### GIVEN ENTRIES
****************************************
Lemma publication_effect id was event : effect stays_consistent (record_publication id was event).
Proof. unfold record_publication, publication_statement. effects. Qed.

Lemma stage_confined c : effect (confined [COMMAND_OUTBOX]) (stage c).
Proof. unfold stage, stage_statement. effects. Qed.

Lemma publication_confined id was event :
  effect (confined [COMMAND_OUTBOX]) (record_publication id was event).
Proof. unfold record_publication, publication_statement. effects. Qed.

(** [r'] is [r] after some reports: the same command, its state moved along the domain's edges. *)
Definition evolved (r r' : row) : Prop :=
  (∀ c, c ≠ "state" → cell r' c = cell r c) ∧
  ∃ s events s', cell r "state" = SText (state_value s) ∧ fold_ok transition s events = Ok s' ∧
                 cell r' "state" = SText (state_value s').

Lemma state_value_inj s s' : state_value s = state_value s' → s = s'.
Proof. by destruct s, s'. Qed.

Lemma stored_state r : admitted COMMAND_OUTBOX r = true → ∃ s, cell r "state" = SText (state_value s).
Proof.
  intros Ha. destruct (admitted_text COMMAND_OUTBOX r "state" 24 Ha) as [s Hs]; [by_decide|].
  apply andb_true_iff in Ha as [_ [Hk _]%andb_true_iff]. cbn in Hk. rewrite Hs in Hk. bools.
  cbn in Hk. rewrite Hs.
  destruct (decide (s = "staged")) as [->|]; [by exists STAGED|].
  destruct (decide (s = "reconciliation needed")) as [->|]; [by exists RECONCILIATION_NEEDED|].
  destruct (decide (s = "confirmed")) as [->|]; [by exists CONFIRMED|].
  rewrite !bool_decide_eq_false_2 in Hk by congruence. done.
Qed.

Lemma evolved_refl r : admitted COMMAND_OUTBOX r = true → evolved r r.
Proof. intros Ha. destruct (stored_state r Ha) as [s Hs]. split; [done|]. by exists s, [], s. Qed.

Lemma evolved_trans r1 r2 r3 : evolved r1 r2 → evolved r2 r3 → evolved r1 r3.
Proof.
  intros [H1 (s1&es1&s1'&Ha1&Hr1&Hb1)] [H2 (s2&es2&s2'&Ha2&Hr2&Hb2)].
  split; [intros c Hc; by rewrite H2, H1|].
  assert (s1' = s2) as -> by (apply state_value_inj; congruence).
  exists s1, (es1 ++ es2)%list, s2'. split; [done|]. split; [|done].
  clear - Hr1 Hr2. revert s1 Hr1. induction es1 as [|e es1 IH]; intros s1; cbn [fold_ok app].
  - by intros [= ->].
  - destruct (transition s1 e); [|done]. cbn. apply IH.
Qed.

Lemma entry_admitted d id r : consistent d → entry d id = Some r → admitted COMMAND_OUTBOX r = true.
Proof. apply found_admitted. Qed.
****************************************
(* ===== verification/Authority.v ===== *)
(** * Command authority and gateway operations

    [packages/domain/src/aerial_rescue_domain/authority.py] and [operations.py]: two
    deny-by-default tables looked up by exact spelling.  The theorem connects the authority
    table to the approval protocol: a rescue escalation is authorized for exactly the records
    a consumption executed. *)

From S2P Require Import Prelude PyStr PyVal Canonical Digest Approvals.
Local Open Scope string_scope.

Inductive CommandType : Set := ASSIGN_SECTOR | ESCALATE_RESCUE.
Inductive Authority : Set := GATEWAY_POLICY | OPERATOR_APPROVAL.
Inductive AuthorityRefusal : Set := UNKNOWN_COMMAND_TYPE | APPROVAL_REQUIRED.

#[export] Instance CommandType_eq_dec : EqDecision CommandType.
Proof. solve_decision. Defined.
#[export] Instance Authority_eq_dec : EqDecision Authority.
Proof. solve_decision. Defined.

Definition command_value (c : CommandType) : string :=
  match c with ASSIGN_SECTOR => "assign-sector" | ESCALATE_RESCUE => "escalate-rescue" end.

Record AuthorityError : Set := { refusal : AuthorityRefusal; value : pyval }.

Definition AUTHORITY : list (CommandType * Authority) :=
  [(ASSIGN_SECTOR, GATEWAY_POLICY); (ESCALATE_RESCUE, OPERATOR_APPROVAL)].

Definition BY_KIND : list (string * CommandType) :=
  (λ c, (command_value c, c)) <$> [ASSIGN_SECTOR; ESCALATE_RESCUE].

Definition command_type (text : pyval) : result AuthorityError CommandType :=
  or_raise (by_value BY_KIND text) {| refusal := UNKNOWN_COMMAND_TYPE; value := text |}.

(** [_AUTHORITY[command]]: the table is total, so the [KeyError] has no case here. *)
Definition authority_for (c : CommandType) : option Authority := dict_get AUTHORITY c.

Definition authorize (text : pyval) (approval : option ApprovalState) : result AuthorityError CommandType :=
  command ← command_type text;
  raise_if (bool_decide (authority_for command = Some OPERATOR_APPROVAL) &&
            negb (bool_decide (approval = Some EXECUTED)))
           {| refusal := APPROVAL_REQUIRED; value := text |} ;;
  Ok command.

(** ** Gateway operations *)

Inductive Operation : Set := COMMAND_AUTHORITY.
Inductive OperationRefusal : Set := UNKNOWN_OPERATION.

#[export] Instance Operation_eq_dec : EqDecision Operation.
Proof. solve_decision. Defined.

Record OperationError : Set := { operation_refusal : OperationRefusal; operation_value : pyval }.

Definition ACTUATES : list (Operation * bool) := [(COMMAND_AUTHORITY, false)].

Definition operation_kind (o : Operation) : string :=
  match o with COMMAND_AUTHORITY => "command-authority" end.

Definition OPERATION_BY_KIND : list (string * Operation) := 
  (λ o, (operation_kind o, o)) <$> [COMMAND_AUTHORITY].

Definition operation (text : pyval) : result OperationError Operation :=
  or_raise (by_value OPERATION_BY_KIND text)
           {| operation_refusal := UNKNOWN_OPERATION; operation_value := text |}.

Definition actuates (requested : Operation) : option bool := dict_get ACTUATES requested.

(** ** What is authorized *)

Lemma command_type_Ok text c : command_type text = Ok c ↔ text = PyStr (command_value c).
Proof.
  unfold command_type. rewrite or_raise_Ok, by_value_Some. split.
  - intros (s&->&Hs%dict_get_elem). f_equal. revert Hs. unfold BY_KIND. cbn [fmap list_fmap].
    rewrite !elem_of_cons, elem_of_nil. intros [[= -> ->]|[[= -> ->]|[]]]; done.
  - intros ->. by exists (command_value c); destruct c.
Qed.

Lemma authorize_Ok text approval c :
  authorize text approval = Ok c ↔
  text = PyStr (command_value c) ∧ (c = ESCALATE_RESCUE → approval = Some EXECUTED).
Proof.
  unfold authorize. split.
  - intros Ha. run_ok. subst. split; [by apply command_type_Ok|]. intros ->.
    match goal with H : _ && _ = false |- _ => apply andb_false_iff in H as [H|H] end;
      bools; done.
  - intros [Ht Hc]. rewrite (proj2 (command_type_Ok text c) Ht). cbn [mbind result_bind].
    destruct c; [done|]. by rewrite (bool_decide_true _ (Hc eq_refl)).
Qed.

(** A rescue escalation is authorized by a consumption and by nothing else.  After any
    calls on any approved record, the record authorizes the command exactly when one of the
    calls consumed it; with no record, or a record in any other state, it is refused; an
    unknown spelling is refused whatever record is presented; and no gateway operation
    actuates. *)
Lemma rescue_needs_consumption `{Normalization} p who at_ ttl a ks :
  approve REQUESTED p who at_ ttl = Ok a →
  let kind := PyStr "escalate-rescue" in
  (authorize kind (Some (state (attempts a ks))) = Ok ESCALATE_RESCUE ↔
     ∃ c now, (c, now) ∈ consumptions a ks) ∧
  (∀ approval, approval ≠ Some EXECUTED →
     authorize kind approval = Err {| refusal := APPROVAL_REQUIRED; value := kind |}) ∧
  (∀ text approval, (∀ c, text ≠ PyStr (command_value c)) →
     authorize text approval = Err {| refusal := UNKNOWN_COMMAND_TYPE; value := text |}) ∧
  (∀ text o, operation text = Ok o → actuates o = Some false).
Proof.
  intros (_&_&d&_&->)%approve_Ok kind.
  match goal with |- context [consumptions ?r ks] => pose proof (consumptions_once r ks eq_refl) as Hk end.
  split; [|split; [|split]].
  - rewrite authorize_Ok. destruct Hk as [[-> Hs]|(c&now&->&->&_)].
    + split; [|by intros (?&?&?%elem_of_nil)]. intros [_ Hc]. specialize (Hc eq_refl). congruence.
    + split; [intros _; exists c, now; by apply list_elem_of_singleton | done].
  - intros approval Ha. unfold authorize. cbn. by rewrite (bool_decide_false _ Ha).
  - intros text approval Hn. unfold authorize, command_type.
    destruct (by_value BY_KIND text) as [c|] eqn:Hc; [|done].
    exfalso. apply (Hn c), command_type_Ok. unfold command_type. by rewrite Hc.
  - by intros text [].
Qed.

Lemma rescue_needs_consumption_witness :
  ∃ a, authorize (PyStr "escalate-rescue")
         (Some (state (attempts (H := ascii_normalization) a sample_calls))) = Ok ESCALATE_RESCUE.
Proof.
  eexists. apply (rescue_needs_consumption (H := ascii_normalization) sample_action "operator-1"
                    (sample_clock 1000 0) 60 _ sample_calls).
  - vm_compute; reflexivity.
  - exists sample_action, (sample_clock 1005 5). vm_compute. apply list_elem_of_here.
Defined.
****************************************
### WHAT YOU SHOULD DO
Could you transcribe the entries above word for word, from the line with "From S2P Require" down to the line with "raise_if (bool_decide (authority_for", keeping both?

### ANSWER BELOW
From S2P Require Import Prelude PyStr PyVal Canonical Digest Approvals.
Local Open Scope string_scope.

Inductive CommandType : Set := ASSIGN_SECTOR | ESCALATE_RESCUE.
Inductive Authority : Set := GATEWAY_POLICY | OPERATOR_APPROVAL.
Inductive AuthorityRefusal : Set := UNKNOWN_COMMAND_TYPE | APPROVAL_REQUIRED.

#[export] Instance CommandType_eq_dec : EqDecision CommandType.
Proof. solve_decision. Defined.
#[export] Instance Authority_eq_dec : EqDecision Authority.
Proof. solve_decision. Defined.

Definition command_value (c : CommandType) : string :=
  match c with ASSIGN_SECTOR => "assign-sector" | ESCALATE_RESCUE => "escalate-rescue" end.

Record AuthorityError : Set := { refusal : AuthorityRefusal; value : pyval }.

Definition AUTHORITY : list (CommandType * Authority) :=
  [(ASSIGN_SECTOR, GATEWAY_POLICY); (ESCALATE_RESCUE, OPERATOR_APPROVAL)].

Definition BY_KIND : list (string * CommandType) :=
  (λ c, (command_value c, c)) <$> [ASSIGN_SECTOR; ESCALATE_RESCUE].

Definition command_type (text : pyval) : result AuthorityError CommandType :=
  or_raise (by_value BY_KIND text) {| refusal := UNKNOWN_COMMAND_TYPE; value := text |}.

(** [_AUTHORITY[command]]: the table is total, so the [KeyError] has no case here. *)
Definition authority_for (c : CommandType) : option Authority := dict_get AUTHORITY c.

Definition authorize (text : pyval) (approval : option ApprovalState) : result AuthorityError CommandType :=
  command ← command_type text;
  raise_if (bool_decide (authority_for command = Some OPERATOR_APPROVAL) &&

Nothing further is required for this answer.